La signification de Bernard Buffet
Article et préface


  • Rédaction
    [ ? ].


  • Manuscrit
    2 feuilles manuscrites, au crayon noir, avec des corrections, sans indication de lieu ni de date ; 27,3 x 21 cm.
    Le texte porte le titre : La signification de Bernard Buffet.
    Conservation : Fonds Simenon (Liège, Belgique).


  • Publication d'une préoriginale
    In « Jour de France », n° 222 du 14 février 1959 ; pages 24-31 ; illustrations en couleurs et en noir-blanc ; 35 x 26,5 cm.
    Le texte est publié sans titre, mais avec la précision : Echandens, le 1er février 1959.


      [Sans titre], article de Georges Simenon consacré à Bernard et Annabel Buffet, 1959.
    Publication en préoriginale.




  • Edition originale
    In Bernard Buffet - Œuvre gravé : lithographies 1952-1966.
    Achevé d'imprimer : juillet 1967.
    Paris, Mazo ; préface de Georges Simenon ; 177 pages ; illustrations en couleurs et en noir-blanc ; 31,5 x 24,5 cm.

    Tirage de tête
    125 exemplaires sur vélin d'Arches, numérotés à la presse, et comportant deux lithographies originales supllémentaires de Bernard Buffet, signées par l'artiste.

    Le texte est publié sans titre ni date. Quelques paragraphes ont été supprimés par rapport au manuscrit et à la publication en préoriginale.

    L'illustration de la couverture est la même pour les deux tirages (de tête et courant).


      Bernard Buffet -Œuvre gravé, 1967.
    Préface de Georges Simenon.
    Edition originale.


  • Remarque(s)
    La signification de Bernard Buffet est le second des deux textes que Simenon a consacrés au peintre français. Le premier s'intitule « Mon cher Buffet... ».

    Bernard Buffet : quelques repères biographiques.

    Voir aussi : Jeux de dames, un portofolio comprenant des lithographies de Bernard Buffet, dont un exemplaire est dédicacé par l'artiste à Georges Simenon.

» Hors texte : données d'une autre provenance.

(* ===== verification/TaskScripts.v ===== *)
(** * The tasks (Main/tasks)

    The scripts the shipped configuration registers, [wordcount.sh] and
    [checksum.sh], on the file system of [Filesystem]: the expansion of
    ["${inputs_dir}"/*], the loop over the files, the output file of each, and
    the exit status.  Both have the same shape ([script]); what [wc] and
    [sha256sum] print is a parameter, as is the collating order of the
    locale.  Diagnostics that bash and its tools print when a command fails
    are not part of [printed]. *)

From S2P Require Import Prelude Filesystem.

Definition newline : string := String "010" "".

(** What a command substitution leaves of its text: trailing newlines go. *)
Fixpoint strip_newlines (s : string) : string :=
  match s with
  | EmptyString => ""
  | String c s' =>
      match strip_newlines s' with
      | EmptyString => if bool_decide (c = "010"%char) then "" else String c ""
      | t => String c t
      end
  end.

(** The names an asterisk matches. *)
Definition star_matches (name : string) : bool :=
  match name with String c _ => negb (bool_decide (c = "."%char)) | EmptyString => false end.

(** How a script ends: exit status, files, and what it has printed. *)
Record script_run := mkRun { run_code : Z; run_files : FileSystem; run_printed : string }.

Section Script.
Context (collate : list string → list string).
(** Name of the script in its messages, suffix of its output files, the value
    it computes of a file (its path, its content), and the end of its report. *)
Context (label suffix : string) (measure : string → string → string) (report_end : string).
Context (inputs_dir outputs_dir : string).

(** ["${inputs_dir}"/*]; without a match the pattern itself stays. *)
Definition glob (fs : FileSystem) : list string :=
  match collate (filter (λ name, star_matches name = true)
                   (fst <$> default [] (directory_entries fs inputs_dir))) with
  | [] => [inputs_dir +:+ "/*"]
  | names => (λ name, inputs_dir +:+ "/" +:+ name) <$> names
  end.

Definition output_file (base_name : string) : string := outputs_dir +:+ "/" +:+ base_name +:+ suffix.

  • Réédition(s) en français
    In Simenon.
    Lausanne, L'Age d'Homme, 1980 ; « Cistre essai », n° 10 ; pages 259-260.
    Le texte est publié dans son intégralité.


      Simenon, 1980.
    Réédition du texte consacré à Bernard Buffet, sous le titre : Hommage à Bernard Buffet.


  • Texte intégral
    Les éléments de textes qu'on trouve dans l'article publié le 14 février 1959 (in « Jour de France »), et qui n'ont pas été repris pour la préface de l'ouvrage consacré à Buffet par les éditions Mazo (1967), apparaissent ci-après en italique.

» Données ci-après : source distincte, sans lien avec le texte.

(** One entry: at most three attempts, and what they achieved. *)
Lemma download_entry_attempts entry inputs (s : Machine X) :
  valid_download entry →
  let '(o, s', es) := Worker.download_entry entry inputs s in
  (length (downloads es) ≤ s3_download_attempts)%nat ∧
  ∃ target, entry_target inputs entry = Some target ∧
    (o = Returned (Expected ()) ∧ successes es = [target] ∨
     (∃ e, o = Returned (Unexpected e)) ∧ successes es = []).
Proof.
  intros (e & bucket & key & method & -> & Hb & _ & Hk & _ & _).
  unfold Worker.download_entry, mbind, M_bind, unwrap. cbn [as_object]. unfold mret, M_ret.
  rewrite (at_string_run _ _ bucket), (at_string_run _ _ key) by done.
  match goal with |- context [Worker.download_loop ?n ?a ?b ?k ?p ?err ?st] =>
    pose proof (download_loop_attempts n a b k p err st) as Hloop;
    destruct (Worker.download_loop n a b k p err st) as [[o s'] es] end.
  destruct Hloop as (n & Hn & _ & Hcase). rewrite !c_str_idemp in Hcase. cbv zeta in Hcase.
  assert (Ht : entry_target inputs (JObject e) =
    Some (c_str bucket, c_str key, c_str (path_div inputs (key_filename (c_str key))))).
  { simpl. by rewrite (proj2 (get_string_Some _ _ _) Hb), (proj2 (get_string_Some _ _ _) Hk). }
  unfold successes. destruct Hcase as [(Hlt & -> & Hd)|(-> & [err ->] & Hd)];
    simpl; rewrite ?app_nil_r, Hd; (split; [rewrite ?length_app, length_replicate; simpl in *; lia|]);
    eexists; (split; [exact Ht|]).
  - left. split; [done|]. by rewrite omap_app, omap_failures.
  - right. split; [by eexists|]. apply omap_failures.
Qed.

Lemma download_entries_attempts entries inputs (s : Machine X) :
  Forall valid_download entries →
  let '(o, s', es) := Worker.download_entries entries inputs s in
  (length (downloads es) ≤ s3_download_attempts * length entries)%nat ∧
  ∃ fetched rest, entries = fetched ++ rest ∧
    Some <$> successes es = entry_target inputs <$> fetched ∧
    (o = Returned (Expected ()) ∧ rest = [] ∨ (∃ e, o = Returned (Unexpected e)) ∧ rest ≠ []).
Proof.
  intros Hok. revert s. induction Hok as [|v l Hv Hl IH]; intros s; cbn [Worker.download_entries].
  { split; [simpl; lia|]. exists [], []. split_and!; [done..|]. by left. }
  unfold mbind, M_bind. pose proof (download_entry_attempts v inputs s Hv) as He.
  destruct (Worker.download_entry v inputs s) as [[o s1] es1].
  destruct He as (Hlen & target & Htarget & [[-> Hsucc]|[[e ->] Hsucc]]).
  - specialize (IH s1). destruct (Worker.download_entries l inputs s1) as [[o s2] es2].
    destruct IH as (Hlen' & fetched & rest & -> & Hs & Ho).
    split; [rewrite downloads_app, length_app; cbn [length]; unfold s3_download_attempts in *; lia|].
    exists (v :: fetched), rest. split; [done|]. split; [|done].
    rewrite successes_app, Hsucc, fmap_app, Hs. cbn [fmap list_fmap app]. by rewrite Htarget.
  - unfold mret, M_ret. rewrite app_nil_r.
    split; [cbn [length]; unfold s3_download_attempts in *; lia|].
    exists [], (v :: l). rewrite Hsucc. split_and!; [done..|]. right. split; [by eexists|done].
Qed.

(** Fetching the inputs of a valid request tries every object at most
    three times, in order; it reports success exactly when every listed object
    has been stored under its own name in the inputs directory, and stops at
    the first object that cannot be fetched. *)
Theorem download_inputs_complete message entries inputs (s : Machine X) :
  valid_request message → message !! "download_s3" = Some (JArray entries) →
  let '(o, s', es) := Worker.download_inputs message inputs s in
  (length (downloads es) ≤ s3_download_attempts * length entries)%nat ∧
  ∃ fetched rest, entries = fetched ++ rest ∧
    Some <$> successes es = entry_target inputs <$> fetched ∧
    (o = Returned (Expected ()) ∧ rest = [] ∨ (∃ e, o = Returned (Unexpected e)) ∧ rest ≠ []).
Proof.
  intros Hv Hk. destruct (request_downloads _ Hv) as (l & Hl & Hok). simplify_eq.
  unfold Worker.download_inputs, mbind, M_bind. rewrite (at_array_run _ _ entries) by done.
  pose proof (download_entries_attempts entries inputs s Hok) as He. unfold mbind, M_bind in He.
  by destruct (Worker.download_entries entries inputs s) as [[o s'] es].
Qed.

End Downloads.

(** ** Uploads *)

Section Uploads.
Context {X : Type} `{Services X} `{JsonCodec}.
Context (w : Worker.t).

Abbreviation bucket := (c_str (s3_bucket_ (Worker.configurations w))).

(** The names of the regular files among directory entries. *)
Definition regular_names (entries : list (string * node)) : list string :=
  omap (λ '(name, n), match n with RegularFile _ => Some name | _ => None end) entries.

Definition uploads (es : list Event) : list (string * string * string) :=
  omap (λ e, match e with EvUpload b k p (Expected _) => Some (b, k, p) | _ => None end) es.

(** [url] is the result entry of the file [name], with a signed URL of the
    object it was uploaded to. *)
Definition result_of (prefix : string) (es : list Event) (name : string) (url : json) : Prop :=
  ∃ signed, url = Worker.result_object name signed ∧
    EvPresign bucket (c_str (prefix +:+ name)) (presign_ttl_sec_ (Worker.configurations w))
      (Expected signed) ∈ es.

Lemma result_of_mono prefix es es' name url :
  (∀ e, e ∈ es → e ∈ es') → result_of prefix es name url → result_of prefix es' name url.
Proof. intros Hsub (signed & -> & Hin). exists signed. auto. Qed.

Lemma upload_entries_results fs prefix outputs entries results (s s' : Machine X) urls es :
  Worker.upload_entries w fs prefix outputs entries results s = (Returned (Expected urls), s', es) →
  ∃ new, urls = results ++ new ∧ Forall2 (result_of prefix es) (regular_names entries) new ∧
    uploads es = (λ name, (bucket, c_str (prefix +:+ name), c_str (path_div outputs name)))
                   <$> regular_names entries.
Proof.
  revert results s es. induction entries as [|[name n] l IH]; intros results s es Hr; simpl in Hr.
  { ret_inv Hr. exists []. by rewrite app_nil_r. }
  destruct (denied _ _ _); [done|]. destruct n as [c| |]; [|by eapply IH..].
  bind_inv Hr as ([[]|e] & s1 & es1 & es2 & Hup & Hr & ->); [|by ret_inv Hr].
  bind_inv Hr as ([signed|e] & s2 & es3 & es4 & Hpre & Hr & ->); [|by ret_inv Hr].
  apply IH in Hr as (new & -> & Hall & Hups).
  unfold S3Upload, call in Hup. destruct (s3_upload_file _ _ _ _ _); simplify_eq.
  unfold S3Presign, call in Hpre. destruct (s3_presign _ _ _ _); simplify_eq.
  exists (Worker.result_object name signed :: new). split_and!.
  - by rewrite <-app_assoc.
  - simpl. constructor.
    + exists signed. split; [done|]. rewrite !elem_of_cons. auto.
    + eapply Forall2_impl; [exact Hall|]. intros name' url. apply result_of_mono.
      intros e. rewrite !elem_of_cons. auto.
  - simpl. by rewrite Hups.
Qed.

Lemma upload_outputs_run prefix outputs (s s' : Machine X) urls es :
  Worker.upload_outputs w prefix outputs s = (Returned (Expected urls), s', es) →
  ∃ entries, directory_entries (files s) outputs = Some entries ∧
    uploads es = (λ name, (bucket, c_str (prefix +:+ name), c_str (path_div outputs name)))
                   <$> regular_names entries ∧
    Forall2 (result_of prefix es) (regular_names entries) urls.
Proof.
  unfold Worker.upload_outputs. intros Hr. bind_inv Hr as (fs & s1 & es1 & es2 & Hg & Hr & ->).
  unfold get_files in Hg. simplify_eq. destruct (directory_entries _ _) as [entries|] eqn:Hd; [|done].
  apply upload_entries_results in Hr as (new & -> & Hall & Hups). by exists entries.
Qed.

(** When the outputs are reported as uploaded, every regular file of the
    outputs directory (and nothing else) has been uploaded under the output
    prefix, and the result list has one entry per file, in the same order,
    with its name and a URL signed for the object it was uploaded to. *)
Theorem upload_outputs_results prefix outputs (s s' : Machine X) urls es :
  Worker.upload_outputs w prefix outputs s = (Returned (Expected urls), s', es) →
  ∃ entries, directory_entries (files s) outputs = Some entries ∧
    uploads es = (λ name, (bucket, c_str (prefix +:+ name), c_str (path_div outputs name)))
                   <$> regular_names entries ∧
    Forall2 (result_of prefix es) (regular_names entries) urls.
Proof. apply upload_outputs_run. Qed.

End Uploads.

(** ** The temporary directory *)

Definition job_root (temp job_id : string) : string := path_div (path_div temp "taskforge") job_id.

Lemma fs_remove_all_gone fs p q :
  (∀ q, denied fs OpRemove q = false) → resolve fs p `prefix_of` q → nodes (fs_remove_all fs p) !! q = None.
Proof.
  intros Hd Hq. simpl. apply map_lookup_filter_None_2. right. intros n _ Hn. apply Hn. split; [done|].
  intros q' n' _ _. apply Hd.
Qed.

Section TempDir.
Context {X : Type} `{Services X} `{FL : !FileLaws X} `{JsonCodec}.
Context (w : Worker.t).
#[local] Set Default Proof Using "Type FL".

Lemma make_temp_dir_run job_id temp (s : Machine X) :
  temp_directory (files s) = Some temp →
  ∃ fs, same_system (files s) fs ∧
    make_temp_dir job_id s = (Returned (job_root temp job_id), mkMachine fs (ext s), []).
Proof.
  intros Ht. unfold make_temp_dir, mbind, M_bind, get_files, set_files, unwrap, mret, M_ret.
  rewrite Ht. eexists. split; [|done].
  eapply same_system_trans; apply create_directories_same.
Qed.

(** Whatever the body does, nothing of the job's directory is left. *)
Lemma with_temp_dir_removes {A} job_id temp (body : string → M X A) (s : Machine X) q :
  healthy (files s) → temp_directory (files s) = Some temp →
  (∀ p, denied (files s) OpRemove p = false) →
  (∀ root, safe (healthy_from (files s)) (λ _, True) (body root)) →
  resolve (files s) (job_root temp job_id) `prefix_of` q →
  nodes (files (with_temp_dir job_id body s).1.2) !! q = None.
Proof.
  intros Hh Ht Hd Hb Hq. unfold with_temp_dir, mbind, M_bind.
  destruct (make_temp_dir_run job_id temp s Ht) as (fs & Hfs & ->).
  set (root := job_root temp job_id) in *. set (s1 := mkMachine fs (ext s)).
  assert (Hs1 : healthy_from (files s) (files s1)) by (eauto with files).
  specialize (Hb root s1 Hs1). unfold with_cleanup.
  destruct (body root s1) as [[o s2] es]. simpl in Hb. destruct Hb as [[_ [ns Hs2]] _].
  unfold remove_temp_dir, mbind, M_bind, get_files, set_files. cbn [fst snd files].
  assert (Hgone : nodes (fs_remove_all (files s2) root) !! q = None).
  { apply fs_remove_all_gone; rewrite Hs2; done. }
  by destruct o.
Qed.

(** C37: on a healthy file system on which no removal is denied, processing a
    valid request for a registered task leaves nothing in its temporary
    directory, whether it succeeds or fails in any way. *)
Theorem temp_dir_removed message body task job_id name definition temp (s : Machine X) q :
  healthy (files s) → temp_directory (files s) = Some temp →
  (∀ p, denied (files s) OpRemove p = false) →
  validate_request message = Expected () →
  message !! "job_id" = Some (JString job_id) → message !! "task" = Some (JObject task) →
  task !! "name" = Some (JString name) →
  terminal_text (redis_get job_id (ext s)).1 = false →
  TaskExecutor.find_task (Worker.task_executor w) (c_str name) = Some definition →
  resolve (files s) (job_root temp job_id) `prefix_of` q →
  nodes (files (Worker.process_job w message body s).1.2) !! q = None.
Proof.
  intros Hh Ht Hd Hv Hid Htask Hname Hterm Hfind Hq. apply valid_request_iff in Hv as Hval.
  assert (Hvalid : is_valid_job_id job_id = true).
  { apply is_valid_job_id_iff. apply request_job_id in Hval as (? & ? & ?). naive_solver. }
  assert (Hvt : valid_task task) by (apply request_task in Hval as (? & ? & ?); naive_solver).
  unfold Worker.process_job, mbind, M_bind.
  rewrite (at_string_run _ _ job_id), valid_job_id_c_str by done.
  rewrite (at_object_run _ _ task), (at_string_run _ _ name) by done.
  rewrite is_terminal_run, Hterm, Hfind. unfold Worker.status.
  match goal with |- context [set_job_status ?t ?i ?st ?u ?m] =>
    destruct (set_job_status_run t i st u m) as (? & ? & ? & x & _ & ->) end.
  pose proof (with_temp_dir_removes job_id temp
    (Worker.run_job w message task job_id (c_str name) definition) (mkMachine (files s) x) q
    Hh Ht Hd) as Hgone.
  destruct (with_temp_dir _ _ _) as [[o s'] es]. apply Hgone; [|done].
  intros root. apply run_job_safe; [by apply healthy_from_healthy|by apply healthy_from_same|done..].
Qed.

End TempDir.

(** ** Concrete runs *)

Section TransferWitnesses.
Import RefCodec.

    Il y a fort peu de temps, en somme, qu'un adolescent pâle et long, trop timide pour discuter de la vie et des hommes avec des camarades, trop tourmenté pour s'assoupir dans le rêve, s'enfermait dans sa chambre et, à coups de pinceaux cruels, s'efforçait de se débarrasser de ses fantômes.

    Voilà quelques semaines, le même jeune gomme, traqué par la presse internationale, par la radio, la télévision et les photographes, devait user de ruses, raser les murs comme un malfaiteur, pour rejoindre, la nuit tombée, dans une mairie de village, celle qu'il avait choisie, et pour l'épouser.

    Demain, à Paris, la foule se pressera dans une galerie pour voir les toiles que Bernard Buffet a rapportées de New York, tandis qu'Annabel publiera son premier roman.

    Entre des dates, très peu d'années, je l'ai dit, mais quelques années suffisent pour qu'un homme entre dans la légende, qu'il cesse de s'appartenir et devienne une sorte de propriété publique.

    Ce n'est pas la première fois dans l'histoire que le phénomène se produit et je me demande si, chaque fois, les contemporains irrités et mal renseignés, n'ont pas tendance à se méprendre sur sa portée et sur sa signification.

    — On en parle trop ! soupirent les uns.
    — C'est un coup monté par les marchands de tableaux, insinuent ceux qui font profession de tout savoir.

    La vérité me paraît si simple, à moi, et, pourquoi ne pas le dire, si émouvante.

    L'adolescent enfermé dans sa chambre ignorait, lorsqu'il peignait des toits, des visages incapables de sourire, puis les corps torturés qui, après une guerre, hantaient les jeunes imaginations, l'adolescent ignorait, dis-je, que d'autres que lui, rares d'abord, bientôt de plus en plus nombreux, retrouveraient dans ces images l'écho de leurs propres hantises.

    Il n'apportait pas une nouvelle technique picturale, ne défendait aucune théorie, n'ambitionnait pas de fonder une école, se contentait d'exprimer du mieux qu'il pouvait, jour après jour, ce qu'il croyait avoir à dire.

    Le vrai phénomène, le miracle, ce n'est pas qu'après quelques années le peintre ne puisse plus faire un pas, changer de voiture ou de domicile sans que la presse du monde entier s'en préoccupe.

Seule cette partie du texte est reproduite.